Does Your Site Look Good on Small Screens?

With roughly half of internet visitors now using tablets or phones, it is time to take a hard look at your website on these devices: Is it readable and easy to use still on these small screens? If not, it might be time for some maintenance.

Welcome to the world of “responsive design.” This approach is about a year old now, and it involves swapping out stylesheets depending on the size of the screen detected. The different stylesheets (usually three) allow your website to gracefully adapt to whatever screen size is being used. Large images are shrunk down. Flyout menus dissappear. Navigation simplifies. Logos swap out for simpler ones.


  • Compared to two-site solutions, Responsive Design uses one codebase, so there is only one website to update.
  • If done well, all visitors to the website (whatever screen size)  will be able to read and use the website.

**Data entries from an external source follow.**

(** A scheduler pass is started and reads the clock. *)
Lemma ex_two_steps w :
  rtc ex_system ([], w)
    (<[0%nat := let* r := GetDueJobs (clock w) in
               match r with Err _ => Ret tt | Ok ids => for_each ids enqueue_due end]>
       [processScheduledJobs], (exec ENow w).2).
Proof.
  eapply rtc_l; [apply pstep_spawn, g_scheduled|]. apply rtc_once.
  by apply (pstep_effect exec _ [processScheduledJobs] 0 ENow (fun now =>
    let* r := GetDueJobs now in
    match r with Err _ => Ret tt | Ok ids => for_each ids enqueue_due end) w (clock w)).
Qed.

Lemma system_well_formed_witness :
  exists ts w', rtc ex_system ([], sim_world ex_stable [] rd_empty [] 0 []) (ts, w') /\
    length ts = 1 /\ well_formed_table (tbl w').
Proof.
  eexists _, _. split; [exact (ex_two_steps _)|]. split; [reflexivity|].
  exact (proj1 (system_well_formed registry queues (30 * Second) "k"
    (sim_world ex_stable [] rd_empty [] 0 []) _ _ registry_inert
    ex_stable_well_formed (rd_empty_named _) (ex_two_steps _))).
Defined.

Lemma lost_retry_is_lost_forever_witness :
  exists ts w', rtc ex_system ([], ex_lost_world) (ts, w') /\ length ts = 1 /\
    tbl w' !! ID ex_retrying = Some ex_retrying.
Proof.
  eexists _, _. split; [exact (ex_two_steps _)|]. split; [reflexivity|].
  refine (proj1 (lost_retry_is_lost_forever registry queues (30 * Second) "k" ex_retrying
    ex_lost_world _ _ registry_inert ex_lost_well_formed _ _ ex_lost_named (ex_two_steps _))).
  - vm_compute. reflexivity.
  - reflexivity.
Defined.

(** A cancelled job still runs: [POST /jobs/{id}/cancel] only changes the row, the
    identifier stays in its queue, and [processJob] does not look at the status.  Here a
    pending job is cancelled with 200, and the next turn of a worker completes it. *)
Theorem cancelled_job_still_runs :
  exists (w : World) (reg : Registry),
    let c := run_go (Handler.CancelJob (ex_get 2)) w in
    let w' := (run_go (worker_turn reg queues false) c.2).2 in
    resp_Status c.1 = StatusOK /\
    Status <$> tbl c.2 !! uuid_of_N 2 = Some StatusCancelled /\
    Status <$> tbl w' !! uuid_of_N 2 = Some StatusCompleted.
Proof.
  exists (ex_sworld []), (Register NewRegistry "gen" ex_good).
  split; [vm_compute; reflexivity|]. split; vm_compute; reflexivity.
Qed.

(** A job that waits for more than five seconds is executed twice: the recovery pass puts
    its identifier into the queue a second time, and each copy is processed.  Here, with no
    failure, one pending job is completed by two workers. *)
Theorem waiting_job_runs_twice :
  exists (w : World) (reg : Registry),
    fifo (rdd w) "report" = [uuid_String (uuid_of_N 2)] /\
    let pass := recoverUnqueuedJobs ;;; worker_turn reg queues false ;;;
                worker_turn reg queues false in
    all_ok_go pass w /\
    length (filter (eq (MInc "JobsProcessed" ["gen"; "success"])) (w_metrics (run_go pass w).2)) = 2.
Proof.
  exists (ex_sworld []), (Register NewRegistry "gen" ex_good).
  split; [reflexivity|]. split; [all_ok_run|]. vm_compute. reflexivity.
Qed.

(** The shutdown loses the result of the job in progress: [main] cancels the context before it
    waits for the workers, and [processJob] reports the outcome with that context, so that
    the calls after the handler fail.  Here the handler succeeds, the calls after it are
    refused, the row stays [running], and the check for stale jobs later makes it [failed]. *)
Theorem shutdown_loses_result :
  exists (w : World) (reg : Registry) (id : UUID),
    let w1 := (run_go (processJob reg (uuid_String id)) w).2 in
    let w2 := (run_go (recoverStaleJobs Second)
      (sim_world (tbl w1) [] (rdd w1) [] (100 * Second) [])).2 in
    MInc "JobsProcessed" ["good"; "success"] ∈ w_metrics w1 /\
    Status <$> tbl w1 !! id = Some StatusRunning /\
    Status <$> tbl w2 !! id = Some StatusFailed.
Proof.
  exists (sim_world ex_jobs [Fine; Fine; Refuse] rd_empty [Fine; Refuse] 1000 []), ex_registry,
    (uuid_of_N 1).
  split; [apply (bool_decide_unpack _); vm_compute; exact I|].
  split; vm_compute; reflexivity.
Qed.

  • Slower internet connections on mobile devices will make the website load slowly, especially if there are large images.
  • Added expense of creating (3 or more) custom stylesheets.
  • Custom stylesheets will have to be re-done every time the visual design or page layout of the website changes.
  • Internet Explorer 7 & 8 do not support this technology. Roughly 17% of  visits stil use these two browsers. It is unknown how the responsive website will behave in these unsupported old browsers.
  • Web forms may still not work well on small screens. Special redesign of web forms may be called for.
  • 3rd party websites (For example, if you use a PayPal cart) will not be improved by making the your website responsive.
  • Does not alter or improve the viewing of PDFs on small screens.
  • The useful life of this technical solution is unknown in this fast-moving field.


Article on Responsive Design

Webinar on Responsive Design (Must fill out form to view)

Whitewater Excitement (Responsive website example)

Desktop Mockup of smaller screen sizes (does not show all websites accurately)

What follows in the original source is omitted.